Study of the relationship between sperm parameters and the activity of creatine kinase in the process of cryopreservation

Abstract

The aim of the present study was to determine a possible relationship between sperm parameters and activity of creatinine kinase (CK) in the process of cryopreservation. To achieve this goal, 14 ejaculates of 7 rams of the breed Ile de France, aged 3-5 years, were examined. The rams were breeding under the same conditions of feeding, growing and sexual use. Ejaculates were obtained via the artificial vagina method and were diluted 1:12 with 6 A-G extender. The resulting ejaculates were examined by a computer assisted semen analysis (CASA) to determine total motility, velocity parameters, and morphological status. The intracellular and extracellular activity of CK were determined spectrophotometrically. After sperm evaluation, the ejaculates were frozen using Cassou sequin technology and the same parameters were analyzed after thawing the samples. From the obtained results we found a 26% decrease in sperm motility after thawing.
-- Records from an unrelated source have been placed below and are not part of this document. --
(** The payload objects the enumeration members are created with. *)
Definition value (e : ErrorCode) : ResponseException :=
  match e with
  | BadRequest => descriptor 4000 "Bad Request"
  | CouldNotValidateUserCreds =>
      descriptor 4021 "Could not validate credentials: ValidationError"
  | UserExpiredSignatureError =>
      descriptor 4022 "Could not validate credentials: ExpiredSignatureError"
  | IncorrUserCreds => descriptor 4023 "Incorrect login or password"
  | NotAuthenticated => descriptor 4030 "Not authenticated"
  | InactiveUser => descriptor 4032 "Inactive user"
  | UserRegistrationForbidden =>
      descriptor 4033 "Open user registration is forbidden on this server"
  | UserNotExists =>
      descriptor 4035 "The user with this username does not exist in the system"
  | UserExists => descriptor 4036 "The user already exists in the system"
  | ProjectLocked => descriptor 4041 "Project locked"
  | NameAlreadyExists => descriptor 4044 "This name already exists"
  | GTINNotExists => descriptor 4045 "GTIN not found"
  | GTINAlreadyExists => descriptor 4046 "GTIN already exists"
  | DMCodeNotExists => descriptor 4045 "DataMatrix code not found"
  | DMCodeAlreadyExists => descriptor 4046 "DataMatrix code already exists"
  | TaskNotFound => descriptor 4061 "Task not found"
  | TaskAlreadyExists => descriptor 4062 "Task already exists"
  | SessionNotFound => descriptor 4071 "Session not found"
  | SessionAlreadyExists => descriptor 4072 "Session already exists"
  | DeviceDisconnect => descriptor 4073 "Some of devices disconnected"
  | TooManyRequestsError => descriptor 4301 "Too Many Requests"
  | ValidationError => descriptor 4400 "Validation error"
  | WrongFormat => descriptor 4411 "Wrong format"
  | DMCodeValidationError => descriptor 4412 "DMCode validation error"
  | GTINValidationError => descriptor 4413 "GTIN validation error"
  | DMCodeAddingError => descriptor 4414 "DMCode adding error"
  | GTINAddingError => descriptor 4415 "GTIN adding error"
  | Unauthorized =>
      descriptor 4501
        "Sorry, you are not allowed to access this service: UnauthorizedRequest"
  | AuthorizeError => descriptor 4502 "Authorization error"
  | ForbiddenError => descriptor 4503 "Forbidden"
  | NotFoundError => descriptor 4504 "Not Found"
  | ResponseProcessingError => descriptor 4505 "Response Processing Error"
  | YookassaApiError => descriptor 4511 "Yookassa Api Error"
  | InternalError => descriptor 5000 "Internal Server Error"
  | CoreOffline => descriptor 5021 "Core is offline"
  | CoreFileUploadingError => descriptor 5022 "Core file uploading error"
  | DbError => descriptor 5041 "Bad Gateway"
  end.

(** The members' payload objects are shared and mutable: the state of the
    catalogue is the current payload of every member. *)
Definition catalogue : Type := ErrorCode -> ResponseException.

Definition catalogue_set (cat : catalogue) (e : ErrorCode) (r : ResponseException)
  : catalogue :=
  fun e' => if ErrorCode_beq e' e then r else cat e'.

(** [HTTP_2_CUSTOM_ERR] *)
Definition HTTP_2_CUSTOM_ERR : list (Z * ResponseException) :=
  [ (422,
     {| prefix := "ModuleException"; msg := "Validation error"; code := 422;
        details := []; redirect := false; notification := false;
        custom := false |}) ].

Fixpoint table_get (c : Z) (t : list (Z * ResponseException))
  : option ResponseException :=
  match t with
  | [] => None
  | (c', r) :: t' => if c' =? c then Some r else table_get c t'
  end.

(** *** [class EXC(HTTPException)] *)

Inductive Detail : Type :=
| DetailStr (s : string)
| DetailDict (d : dict).

Module HTTPException.
Record t : Type := mk {
  status_code : Z;
  detail : Detail
}.
End HTTPException.

(** [details or {}] *)
Definition or_empty (details : option dict) : dict :=
  match details with
  | Some d => d
  | None => []
  end.

(** The [update] dictionary built by [EXC.__init__]. *)
Definition EXC_update (details : option dict) (redirect notification : bool)
  : list field_update :=
  let update := [Update_details (or_empty details)] in
  let update :=
    if redirect then (update ++ [Update_redirect true])%list else update in
  if notification then (update ++ [Update_notification true])%list
  else update.

(** [error_response = exc.value.model_copy(update=update)] *)
Definition EXC_payload (cat : catalogue) (exc : ErrorCode)
  (details : option dict) (redirect notification : bool) : ResponseException :=
  model_copy (cat exc) (EXC_update details redirect notification).

Definition EXC (cat : catalogue) (exc : ErrorCode) (details : option dict)
  (redirect notification : bool) : HTTPException.t :=
  let error_response := EXC_payload cat exc details redirect notification in
  HTTPException.mk 400 (DetailStr (model_dump_json error_response)).

(** *** [exception_handler(app)] *)

Definition parse_error_detail (detail : Detail) : outcome ResponseException :=
  error_dict <-
    match detail with
    | DetailStr s =>
        match loads s with
        | Raises JSONDecodeError =>
            Returns (JDict [ ("msg", JStr s); ("code", JInt 5000);
                             ("custom", JBool false) ])
        | r => r
        end
    | DetailDict d => Returns (JDict d)
    end ;;
  ResponseException_init error_dict.

(** The branch of [create_error_response] that picks the code sent to the
    client, with the payload object as the branch leaves it ([resp_exc.msg]
    is assigned in the table branch). *)
Definition inner (resp_exc : ResponseException) : Z * ResponseException :=
  if custom resp_exc then (code resp_exc, resp_exc)
  else match table_get (code resp_exc) HTTP_2_CUSTOM_ERR with
       | Some custom_error =>
           (code custom_error, set_msg resp_exc (msg custom_error))
       | None => (5999, resp_exc)
       end.

Definition inner_code (resp_exc : ResponseException) : Z :=
  fst (inner resp_exc).

Definition status_of (inner_code : Z) : Z :=
  if (4000 <=? inner_code) && (inner_code <? 5000) then 400 else 500.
The velocity parameters for VCL, VSL, VAP, AHL and BCF also decreased significantly after thawing (P≤0.01), but an increase was found in the linear velocity parameters - LIN, STR and WOB (P≤0.01). Cryopreservation also increased the percentage of abnormal sperm by 17%. A higher intracellular CK activity, which decreased significantly after freeze-thawing (P≤0.001) was measured. In conclusion, cryopreservation decreased sperm motility and increased the percentage of abnormal sperm (mostly with tail damage), but we did not establish a relationship between linear the velocity parameters LIN, STR and WOB, sperm morphological status and CK activity. Therefore, CK activity cannot serve as an indicator of sperm quality in the process of cryopreservation.